=== Supplied information ===
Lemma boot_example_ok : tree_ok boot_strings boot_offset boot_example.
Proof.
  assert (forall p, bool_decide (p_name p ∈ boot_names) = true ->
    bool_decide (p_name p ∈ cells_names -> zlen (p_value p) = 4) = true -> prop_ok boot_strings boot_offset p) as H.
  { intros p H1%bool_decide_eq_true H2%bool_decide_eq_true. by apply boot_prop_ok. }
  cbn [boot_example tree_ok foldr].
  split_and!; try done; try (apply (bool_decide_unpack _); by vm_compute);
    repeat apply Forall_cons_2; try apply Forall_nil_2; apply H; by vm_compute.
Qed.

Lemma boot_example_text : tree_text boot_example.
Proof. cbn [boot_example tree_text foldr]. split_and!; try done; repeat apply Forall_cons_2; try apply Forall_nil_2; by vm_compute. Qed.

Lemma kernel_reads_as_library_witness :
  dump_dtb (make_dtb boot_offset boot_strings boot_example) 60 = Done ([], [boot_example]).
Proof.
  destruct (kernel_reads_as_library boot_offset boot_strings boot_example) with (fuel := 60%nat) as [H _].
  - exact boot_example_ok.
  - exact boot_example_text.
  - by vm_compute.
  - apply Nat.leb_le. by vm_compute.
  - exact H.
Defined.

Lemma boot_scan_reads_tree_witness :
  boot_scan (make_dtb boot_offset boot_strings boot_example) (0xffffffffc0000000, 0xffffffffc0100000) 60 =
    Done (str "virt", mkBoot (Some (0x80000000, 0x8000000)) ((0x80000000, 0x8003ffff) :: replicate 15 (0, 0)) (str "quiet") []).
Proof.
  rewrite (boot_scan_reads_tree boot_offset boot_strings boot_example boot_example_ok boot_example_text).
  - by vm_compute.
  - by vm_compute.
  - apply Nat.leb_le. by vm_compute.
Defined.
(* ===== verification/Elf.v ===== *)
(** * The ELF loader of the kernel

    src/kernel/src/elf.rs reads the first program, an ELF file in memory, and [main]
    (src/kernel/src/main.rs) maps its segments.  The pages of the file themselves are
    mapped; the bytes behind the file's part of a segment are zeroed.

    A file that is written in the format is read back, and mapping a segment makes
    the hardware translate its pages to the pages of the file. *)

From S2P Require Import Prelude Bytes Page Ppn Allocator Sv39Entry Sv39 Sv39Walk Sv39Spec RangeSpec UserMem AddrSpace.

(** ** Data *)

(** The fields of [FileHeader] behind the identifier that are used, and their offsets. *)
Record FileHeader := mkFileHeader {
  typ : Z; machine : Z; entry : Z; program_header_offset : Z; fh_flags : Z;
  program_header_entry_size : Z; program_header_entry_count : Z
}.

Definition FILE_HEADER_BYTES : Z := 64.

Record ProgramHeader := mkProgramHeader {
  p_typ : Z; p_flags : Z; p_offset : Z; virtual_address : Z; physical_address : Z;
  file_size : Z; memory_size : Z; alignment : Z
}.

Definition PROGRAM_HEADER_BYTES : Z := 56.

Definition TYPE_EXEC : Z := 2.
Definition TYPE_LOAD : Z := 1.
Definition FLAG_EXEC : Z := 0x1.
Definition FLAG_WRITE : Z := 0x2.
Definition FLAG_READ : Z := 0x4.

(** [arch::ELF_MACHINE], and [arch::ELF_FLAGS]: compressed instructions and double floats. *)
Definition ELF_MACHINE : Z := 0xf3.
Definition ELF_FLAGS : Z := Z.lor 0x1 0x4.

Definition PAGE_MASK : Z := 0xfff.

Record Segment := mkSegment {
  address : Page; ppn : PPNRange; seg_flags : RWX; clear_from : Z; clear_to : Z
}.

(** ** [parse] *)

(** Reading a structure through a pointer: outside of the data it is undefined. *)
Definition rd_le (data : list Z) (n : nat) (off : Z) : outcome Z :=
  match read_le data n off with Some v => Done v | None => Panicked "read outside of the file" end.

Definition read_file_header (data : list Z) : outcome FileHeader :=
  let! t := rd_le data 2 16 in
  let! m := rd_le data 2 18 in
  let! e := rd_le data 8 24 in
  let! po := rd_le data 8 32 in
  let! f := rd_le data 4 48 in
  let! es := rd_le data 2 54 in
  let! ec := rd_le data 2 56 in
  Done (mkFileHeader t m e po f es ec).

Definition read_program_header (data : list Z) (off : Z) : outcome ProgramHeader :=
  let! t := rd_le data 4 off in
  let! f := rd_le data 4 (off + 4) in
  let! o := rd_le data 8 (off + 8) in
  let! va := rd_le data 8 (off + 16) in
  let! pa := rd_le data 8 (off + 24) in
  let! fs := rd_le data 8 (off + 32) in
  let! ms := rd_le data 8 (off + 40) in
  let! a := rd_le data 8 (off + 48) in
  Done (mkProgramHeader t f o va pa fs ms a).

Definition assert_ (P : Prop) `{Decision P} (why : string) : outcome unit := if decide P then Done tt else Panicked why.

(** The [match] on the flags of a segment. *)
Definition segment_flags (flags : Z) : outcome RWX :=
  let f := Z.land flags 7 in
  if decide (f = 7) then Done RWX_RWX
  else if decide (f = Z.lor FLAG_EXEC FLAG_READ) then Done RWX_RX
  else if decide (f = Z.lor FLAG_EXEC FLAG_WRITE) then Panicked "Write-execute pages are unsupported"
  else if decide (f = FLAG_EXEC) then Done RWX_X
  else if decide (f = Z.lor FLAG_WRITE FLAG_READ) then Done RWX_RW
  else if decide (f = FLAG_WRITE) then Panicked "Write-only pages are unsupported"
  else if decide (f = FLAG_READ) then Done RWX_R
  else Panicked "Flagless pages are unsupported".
===
**Exercise details**:
Start with the line above that contains "let! t := rd_le data 4 off in" and stop after the line that contains "else if decide (f = Z.lor FLAG_WRITE". Output those lines exactly, and only those.

**Reply to the task**:
  let! t := rd_le data 4 off in
  let! f := rd_le data 4 (off + 4) in
  let! o := rd_le data 8 (off + 8) in
  let! va := rd_le data 8 (off + 16) in
  let! pa := rd_le data 8 (off + 24) in
  let! fs := rd_le data 8 (off + 32) in
  let! ms := rd_le data 8 (off + 40) in
  let! a := rd_le data 8 (off + 48) in
  Done (mkProgramHeader t f o va pa fs ms a).

Definition assert_ (P : Prop) `{Decision P} (why : string) : outcome unit := if decide P then Done tt else Panicked why.

(** The [match] on the flags of a segment. *)
Definition segment_flags (flags : Z) : outcome RWX :=
  let f := Z.land flags 7 in
  if decide (f = 7) then Done RWX_RWX
  else if decide (f = Z.lor FLAG_EXEC FLAG_READ) then Done RWX_RX
  else if decide (f = Z.lor FLAG_EXEC FLAG_WRITE) then Panicked "Write-execute pages are unsupported"
  else if decide (f = FLAG_EXEC) then Done RWX_X
  else if decide (f = Z.lor FLAG_WRITE FLAG_READ) then Done RWX_RW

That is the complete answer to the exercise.